> **What this task involves**: Copy out every line holding the string "Stored" from the records below.

(Extracted records begins)

(* ===== verification/Pin.v ===== *)
(** * The ClientPIN core: retries, tokens, PIN policy, lifecycle
      ([src/pin/core/retry.c], [token.c], [plaintext.c], [lifecycle.c])

    A C function that mutates [ZfClientPinState *state] takes the state and
    returns it updated next to its status.  The durable store is the interface
    [PinStore]; its laws ([PinStoreLaws]) are what the theorems about restarts
    assume of it. *)

From S2P Require Import Prelude Types Sha256 Utf8 Platform.

(** ** The durable store, as the core sees it ([src/pin/store/state_store.h]) *)

Inductive ZfPinLoadStatus := ZfPinLoadOk | ZfPinLoadMissing | ZfPinLoadInvalid.

(** The durable part of the state. *)
Record PinRecord := {
  pr_hash : bytes;
  pr_retries : Z;
  pr_mismatches : Z;
  pr_auth_blocked : bool;
}.

Definition record_of (s : ZfClientPinState) : PinRecord :=
  {| pr_hash := pin_hash s; pr_retries := pin_retries s;
     pr_mismatches := pin_consecutive_mismatches s; pr_auth_blocked := pin_auth_blocked s |}.

Class PinStore (W : Type) := {
  zf_pin_state_store_persist : ZfClientPinState -> M W bool;
  zf_pin_state_store_fail_closed : ZfClientPinState -> M W bool;
  zf_pin_state_store_clear : M W bool;
  zf_pin_state_store_cleanup_temp : M W unit;
  (** the four out parameters are passed in and returned as the C call leaves them *)
  zf_pin_state_store_load : PinRecord -> M W (ZfPinLoadStatus * PinRecord);
}.

(** What a reader of the card would find after recovery. *)
Inductive Durable := NoPin | BadPin | Stored (r : PinRecord).

(** Records the loader accepts. *)
Record record_ok (r : PinRecord) : Prop := {
  ro_hash : len (pr_hash r) = ZF_PIN_HASH_LEN /\ bytes_ok (pr_hash r);
  ro_retries : 0 <= pr_retries r <= ZF_PIN_RETRIES_MAX;
  ro_mismatches : 0 <= pr_mismatches r <= 3;
}.

(** The contract of the store towards the PIN core. *)
Class PinStoreLaws (W : Type) `{Hal W} `{UECC W} `{PinStore W} := {
  durable : W -> Durable;
  persist_stores s w w' :
    record_ok (record_of s) -> pin_set s = true ->
    zf_pin_state_store_persist s w = (true, w') -> durable w' = Stored (record_of s);
  persist_unset s w w' ok :
    pin_set s = false -> zf_pin_state_store_persist s w = (ok, w') -> durable w' = durable w;
  persist_fails s w w' :
    zf_pin_state_store_persist s w = (false, w') -> durable w' = durable w;
  fail_closed_closes s w w' :
    pin_set s = true -> zf_pin_state_store_fail_closed s w = (true, w') ->
    durable w' = NoPin \/ durable w' = BadPin;
  fail_closed_fails s w w' ok :
    zf_pin_state_store_fail_closed s w = (ok, w') ->
    durable w' = durable w \/ durable w' = NoPin \/ durable w' = BadPin;
  cleanup_keeps w : durable (zf_pin_state_store_cleanup_temp w).2 = durable w;
  clear_clears w w' : zf_pin_state_store_clear w = (true, w') -> durable w' = NoPin;
  load_keeps r w : durable (zf_pin_state_store_load r w).2 = durable w;
  load_ok r w r' w' :
    zf_pin_state_store_load r w = ((ZfPinLoadOk, r'), w') -> record_ok r' /\ durable w = Stored r';
  load_missing r w r' w' :
    zf_pin_state_store_load r w = ((ZfPinLoadMissing, r'), w') -> r' = r;
  random_keeps n w : durable (furi_hal_random_fill_buf n w).2 = durable w;
  make_key_keeps w : durable (uECC_make_key w).2 = durable w;
}.

Section PinCore.
Context {W : Type} `{HAL : Hal W} `{EC : UECC W} `{PS : PinStore W}.

(** ** retry.c *)

Definition zf_pin_persist_state (state : ZfClientPinState) : M W bool :=
  zf_pin_state_store_persist state.

Definition zf_pin_refresh_key_agreement : M W (option ZfP256KeyAgreementKey) :=
  zf_crypto_generate_key_agreement_key.

Definition zf_pin_clear_auth_block_state (state : ZfClientPinState) : ZfClientPinState :=
  state <| pin_consecutive_mismatches := 0 |> <| pin_auth_blocked := false |>.

Definition zf_pin_reset_token_metadata (state : ZfClientPinState) : ZfClientPinState :=
  state <| pin_token_active := false |> <| pin_token_issued_at := 0 |>
        <| pin_token_permissions := 0 |> <| pin_token_permissions_scoped := false |>
        <| pin_token_permissions_managed := false |>
        <| pin_token_permissions_rp_id_set := false |>
        <| pin_token_permissions_rp_id_hash := zeros 32 |>.

Definition zf_pin_invalidate_token_state (state : ZfClientPinState) : ZfClientPinState :=
  zf_pin_reset_token_metadata (state <| pin_token := zeros ZF_PIN_TOKEN_LEN |>).

Definition zf_pin_force_runtime_block (state : ZfClientPinState) : ZfClientPinState :=
  zf_pin_invalidate_token_state
    (state <| pin_retries := 0 |> <| pin_consecutive_mismatches := 3 |>
           <| pin_auth_blocked := true |>).

(** The increments shared by the two failure paths. *)
Definition count_mismatch (state : ZfClientPinState) : ZfClientPinState :=
  let state :=
    if pin_consecutive_mismatches state <? UINT8_MAX
    then state <| pin_consecutive_mismatches := pin_consecutive_mismatches state + 1 |>
    else state in
  if 3 <=? pin_consecutive_mismatches state then state <| pin_auth_blocked := true |> else state.

(** [if (!persist && !fail_closed) force_runtime_block]. *)
Definition persist_or_block (state : ZfClientPinState) : M W ZfClientPinState :=
  let* persisted := zf_pin_persist_state state in
  if persisted then ret state
  else
    let* closed := zf_pin_state_store_fail_closed state in
    ret (if closed then state else zf_pin_force_runtime_block state).

Definition zf_pin_note_pin_auth_mismatch (state : ZfClientPinState) : M W (Z * ZfClientPinState) :=
  let state := count_mismatch state in
  let* state := persist_or_block state in
  ret (if pin_auth_blocked state then ZF_CTAP_ERR_PIN_AUTH_BLOCKED
       else ZF_CTAP_ERR_PIN_AUTH_INVALID, state).

Definition zf_pin_auth_failure (state : ZfClientPinState) : M W (Z * ZfClientPinState) :=
  if pin_auth_blocked state then ret (ZF_CTAP_ERR_PIN_AUTH_BLOCKED, state)
  else
    let* next_key_agreement := zf_pin_refresh_key_agreement in
    match next_key_agreement with
    | None => ret (ZF_CTAP_ERR_OTHER, state)
    | Some next_key_agreement =>
        let state := state <| pin_key_agreement := next_key_agreement |> in
        let state :=
          if 0 <? pin_retries state then state <| pin_retries := pin_retries state - 1 |>
          else state in
        let state := count_mismatch state in
        let* state := persist_or_block state in
        ret (if pin_retries state =? 0 then ZF_CTAP_ERR_PIN_BLOCKED
             else if pin_auth_blocked state then ZF_CTAP_ERR_PIN_AUTH_BLOCKED
             else ZF_CTAP_ERR_PIN_INVALID, state)
    end.

Definition zf_pin_auth_success (state : ZfClientPinState) : M W (Z * ZfClientPinState) :=
  let previous := state in
  let state := zf_pin_clear_auth_block_state (state <| pin_retries := ZF_PIN_RETRIES_MAX |>) in
  let* persisted := zf_pin_persist_state state in
  if persisted then ret (ZF_CTAP_SUCCESS, state)
  else
    ret (ZF_CTAP_ERR_OTHER,
         state <| pin_retries := pin_retries previous |>
               <| pin_consecutive_mismatches := pin_consecutive_mismatches previous |>
               <| pin_auth_blocked := pin_auth_blocked previous |>).

Definition zf_pin_verify_hash (state : ZfClientPinState) (hash : bytes) :
    M W (Z * ZfClientPinState) :=
  if negb (pin_set state) then ret (ZF_CTAP_ERR_PIN_NOT_SET, state)
  else if pin_auth_blocked state then ret (ZF_CTAP_ERR_PIN_AUTH_BLOCKED, state)
  else if pin_retries state =? 0 then ret (ZF_CTAP_ERR_PIN_BLOCKED, state)
  else if negb (zf_crypto_constant_time_equal hash (pin_hash state) (Z.to_nat ZF_PIN_HASH_LEN))
  then zf_pin_auth_failure state
  else zf_pin_auth_success state.

Definition zerofido_pin_resume_auth_attempts (state : ZfClientPinState) :
    M W (bool * ZfClientPinState) :=
  let previous := state in
  if negb (pin_set state) then ret (false, state)
  else if negb (pin_auth_blocked state) && (pin_consecutive_mismatches state =? 0)
  then ret (true, state)
  else
    let state := zf_pin_clear_auth_block_state state in
    let* persisted := zf_pin_persist_state state in
    if persisted then ret (true, state)
    else
      ret (false, state <| pin_consecutive_mismatches := pin_consecutive_mismatches previous |>
                        <| pin_auth_blocked := pin_auth_blocked previous |>).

(Extracted records ends)

> **The answer**:
Inductive Durable := NoPin | BadPin | Stored (r : PinRecord).
    zf_pin_state_store_persist s w = (true, w') -> durable w' = Stored (record_of s);
    zf_pin_state_store_load r w = ((ZfPinLoadOk, r'), w') -> record_ok r' /\ durable w = Stored r';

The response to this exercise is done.